## Exercise:
Your job is to set down the stretch of entries that opens with the line containing "Z.of_nat (occurrences i (in_flight st).*1)" and closes with the line containing "apply (pushed_back_quota_is_lost 1". Keep both end lines, copy each exactly, and add nothing.

## Working data:
(* ===== verification/QueueDecorator.v ===== *)
(** * The priority-queue decorator of a network protocol

    [olp-cpp-sdk-core/src/network/NetworkRequestPriorityQueueDecorator.cpp]: the
    requests wait in quota queues until a worker thread hands them to the
    decorated protocol.  The actions of the caller, the worker and the protocol
    are the steps of a transition system.  The worker pops a request outside the
    cancellation mutex and sends it under the mutex, so these are two steps and
    the request it holds is part of the state.  What the protocol answers (an
    error code now, a response later) is chosen by the step.

    Besides the queues and the request the worker holds ([popped]) the state
    records the requests the protocol has accepted, the callbacks made, the
    requests accepted from the caller and the queues that had a request pushed
    back. *)

From Stdlib Require Import ZArith Lia Bool Ascii.
From stdpp Require Import base numbers strings relations list.
From S2P Require Import Prelude Decimal Http PriorityQueue.
Local Open Scope Z_scope.
Local Open Scope olp_scope.

(** [NetworkProtocol::ErrorCode] *)
Inductive ProtocolError :=
| ErrorNone | ErrorIO | ErrorNotReady | ErrorNoConnection | ErrorInvalidRequest
| ErrorFailedBindInterface | ErrorNetworkInterfaceOptionNotImplemented | ErrorNetworkOverload
| ErrorFailedSetCaCert | ErrorCaCertOptionNotImplemented.

#[global] Instance ProtocolError_eq_dec : EqDecision ProtocolError.
Proof. solve_decision. Defined.

Record NetworkResponse := MkNetworkResponse {
  response_id : Z; response_cancelled : bool; response_status : Z; response_error : text }.

(** [NetworkResponse(id, status, error)] *)
Definition NetworkResponse3 (id status : Z) (error : text) : NetworkResponse :=
  MkNetworkResponse id false status error.

(** The response that [HandleSynchronousNetworkErrors] hands to the callback. *)
Definition HandleSynchronousNetworkErrors (error_code : ProtocolError) (request_id : Z)
    : NetworkResponse :=
  if decide (error_code = ErrorInvalidRequest) then
    NetworkResponse3 request_id (network_value InvalidURLError) (str "Invalid Request")
  else if decide (error_code = ErrorNoConnection) then
    NetworkResponse3 request_id (network_value Offline) (str "Offline")
  else if decide (error_code = ErrorIO) then
    NetworkResponse3 request_id (network_value IOError) (str "I/O Error")
  else NetworkResponse3 request_id (network_value UnknownError) (str "Unknown error").

Record QuotaQueue := MkQuotaQueue {
  queue : PriorityQueue; quota : Z; selector : NetworkRequest -> bool; counter : Z }.

Record State := MkState {
  queues_ : list QuotaQueue;
  popped : option (nat * RequestContext);
  in_flight : list (nat * RequestContext);
  answered : list (RequestContext * NetworkResponse);
  sent : list RequestContext;
  pushed_back : list nat }.

Definition set_queue (i : nat) (qq : QuotaQueue) (st : State) : State :=
  MkState (<[i := qq]> (queues_ st)) (popped st) (in_flight st) (answered st) (sent st)
    (pushed_back st).
Definition set_popped (p : option (nat * RequestContext)) (st : State) : State :=
  MkState (queues_ st) p (in_flight st) (answered st) (sent st) (pushed_back st).
(** The protocol has accepted a request of the queue [i]. *)
Definition accept (i : nat) (ptr : RequestContext) (st : State) : State :=
  MkState (queues_ st) (popped st) (in_flight st ++ [(i, ptr)]) (answered st) (sent st)
    (pushed_back st).
(** The callback of a request is called. *)
Definition answer (ptr : RequestContext) (response : NetworkResponse) (st : State) : State :=
  MkState (queues_ st) (popped st) (in_flight st) (answered st ++ [(ptr, response)]) (sent st)
    (pushed_back st).
(** A request of the caller has been queued. *)
Definition note_sent (ptr : RequestContext) (st : State) : State :=
  MkState (queues_ st) (popped st) (in_flight st) (answered st) (sent st ++ [ptr])
    (pushed_back st).
(** A request has gone back to the queue [i]. *)
Definition note_pushed_back (i : nat) (st : State) : State :=
  MkState (queues_ st) (popped st) (in_flight st) (answered st) (sent st) (i :: pushed_back st).

Definition with_queue (q : PriorityQueue) (qq : QuotaQueue) : QuotaQueue :=
  MkQuotaQueue q (quota qq) (selector qq) (counter qq).
(** [( *counter) += n] of a [std::atomic<size_t>] *)
Definition count (n : Z) (qq : QuotaQueue) : QuotaQueue :=
  MkQuotaQueue (queue qq) (quota qq) (selector qq) (u64 (counter qq + n)).

Definition AddQuotaGroup (quota : Z) (request_filter : NetworkRequest -> bool)
    (queues : list QuotaQueue) : list QuotaQueue :=
  queues ++ [MkQuotaQueue NewPriorityQueue quota request_filter 0].

Definition AddDefaultQuotaGroup (default_quota_group_size : Z) (queues : list QuotaQueue)
    : list QuotaQueue :=
  AddQuotaGroup default_quota_group_size (fun _ => true) queues.

Definition NewDecorator (default_quota_group_size : Z)
    (queue_configs : list (Z * (NetworkRequest -> bool))) : State :=
  MkState
    (foldl (fun qs config => AddQuotaGroup config.1 config.2 qs)
       (AddDefaultQuotaGroup default_quota_group_size []) queue_configs)
    None [] [] [] [].

(** [Send]: the last queue whose selector accepts the request takes it; the loop
    looks at the indices [n - 1 .. 0]. *)
Fixpoint send_to (n : nat) (context : RequestContext) (st : State) : option (State * ProtocolError) :=
  match n with
  | O => Some (st, ErrorNetworkOverload)
  | S i =>
    qq ← queues_ st !! i;
    if selector qq (request_ context) then
      q ← Push context (queue qq);
      Some (note_sent context (set_queue i (with_queue q qq) st), ErrorNone)
    else send_to i context st
  end.

Definition Send (request : NetworkRequest) (id : Z) (st : State) : option (State * ProtocolError) :=
  send_to (length (queues_ st)) (MkRequestContext request id) st.

(** The worker's visit to the queue [i] when the protocol is ready: it takes the
    next request, unless the quota is used up or the queue is empty. *)
Definition visit (i : nat) (st : State) : option State :=
  qq ← queues_ st !! i;
  if counter qq >=? quota qq then Some st (* quota exceeded *)
  else
    match Pop (queue qq) with
    | None => Some st (* no request in this queue *)
    | Some (request_ptr, q) =>
      Some (set_popped (Some (i, request_ptr)) (set_queue i (with_queue q qq) st))
    end.

(** [SendRequest] for a request of the queue [i]; [error_code] is what
    [protocol_->Send] returns. *)
Definition SendRequest (i : nat) (request_ptr : RequestContext) (error_code : ProtocolError)
    (st : State) : option State :=
  qq ← queues_ st !! i;
  let qq1 := count 1 qq in
  if decide (error_code = ErrorNone) then
    Some (accept i request_ptr (set_queue i qq1 st))
  else if decide (error_code = ErrorNotReady) then
    q ← Push request_ptr (queue qq1);
    Some (note_pushed_back i (set_queue i (with_queue q qq1) st))
  else
    let response := HandleSynchronousNetworkErrors error_code (id_ request_ptr) in
    Some (answer request_ptr response (set_queue i (count (-1) qq1) st)).

(** The worker sends the request it holds. *)
Definition send_popped (error_code : ProtocolError) (st : State) : option State :=
  '(i, request_ptr) ← popped st;
  SendRequest i request_ptr error_code (set_popped None st).

(** The callback the protocol makes for its [n]th accepted request. *)
Definition complete (n : nat) (response : NetworkResponse) (st : State) : option State :=
  '(i, request_ptr) ← in_flight st !! n;
  qq ← queues_ st !! i;
  Some (answer request_ptr response
          (MkState (<[i := count (-1) qq]> (queues_ st)) (popped st) (delete n (in_flight st))
             (answered st) (sent st) (pushed_back st))).

Definition cancelled_response (ptr : RequestContext) : NetworkResponse :=
  MkNetworkResponse (id_ ptr) true (network_value NetCancelled) (str "Cancelled").

(** [CancelIfPending]: stops at the first queue that held the request. *)
Fixpoint cancel_pending (id : Z) (qs : list QuotaQueue) : list RequestContext * list QuotaQueue :=
  match qs with
  | [] => ([], [])
  | qq :: rest =>
    let '(removed, q) := RemoveIf (fun ptr => id_ ptr =? id) (queue qq) in
    match removed with
    | [] => let '(removed', rest') := cancel_pending id rest in (removed', with_queue q qq :: rest')
    | _ :: _ => (removed, with_queue q qq :: rest)
    end
  end.

Definition CancelIfPending (id : Z) (st : State) : State * bool :=
  let '(removed, qs) := cancel_pending id (queues_ st) in
  (MkState qs (popped st) (in_flight st)
     (answered st ++ ((fun ptr => (ptr, cancelled_response ptr)) <$> removed))
     (sent st) (pushed_back st),
   bool_decide (removed <> [])).

(** [Cancel]; [protocol_cancel] is what [protocol_->Cancel] returns: it answers
    an accepted request through the callback, later. *)
Definition Cancel (id : Z) (protocol_cancel : bool) (st : State) : State * bool :=
  let '(st', was_removed_from_queue) := CancelIfPending id st in
  if negb was_removed_from_queue then
    if negb protocol_cancel then (st', false) else (st', true)
  else (st', true).

(** ** Steps *)

Inductive step : State -> State -> Prop :=
| step_send r id st st' e : request_ok r -> Send r id st = Some (st', e) -> step st st'
| step_visit i st st' : popped st = None -> visit i st = Some st' -> step st st'
| step_send_popped e st st' : send_popped e st = Some st' -> step st st'
| step_complete n resp st st' : complete n resp st = Some st' -> step st st'
| step_cancel id b st : step st (Cancel id b st).1.
Lemma decorator_conserves_requests_witness :
  let st := example_state in
  sent st ≡ₚ waiting (queues_ st) ++ held st ++ (snd <$> in_flight st) ++ (fst <$> answered st) /\
  forall i qq, queues_ st !! i = Some qq ->
    counter qq = Z.of_nat (occurrences i (in_flight st).*1 + occurrences i (pushed_back st)) /\
    Z.of_nat (occurrences i (in_flight st).*1) <= counter qq <= quota qq.
Proof.
  apply (decorator_conserves_requests 1 []); [|apply example_reachable].
  constructor; [vm_compute; split; [discriminate|reflexivity]|constructor].
Defined.

Lemma pushed_back_quota_is_lost_witness : visit 0 example_state = Some example_state.
Proof.
  apply (pushed_back_quota_is_lost 1 [] example_state 0
    (MkQuotaQueue (MkPriorityQueue [[]; []; [example_request]; []; []; []]) 1 (fun _ => true) 1)).
  - constructor; [vm_compute; split; [discriminate|reflexivity]|constructor].
  - apply example_reachable.
  - reflexivity.
  - vm_compute. discriminate.
  - apply rtc_refl.
Defined.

## Reply:
    Z.of_nat (occurrences i (in_flight st).*1) <= counter qq <= quota qq.
Proof.
  apply (decorator_conserves_requests 1 []); [|apply example_reachable].
  constructor; [vm_compute; split; [discriminate|reflexivity]|constructor].
Defined.

Lemma pushed_back_quota_is_lost_witness : visit 0 example_state = Some example_state.
Proof.
  apply (pushed_back_quota_is_lost 1 [] example_state 0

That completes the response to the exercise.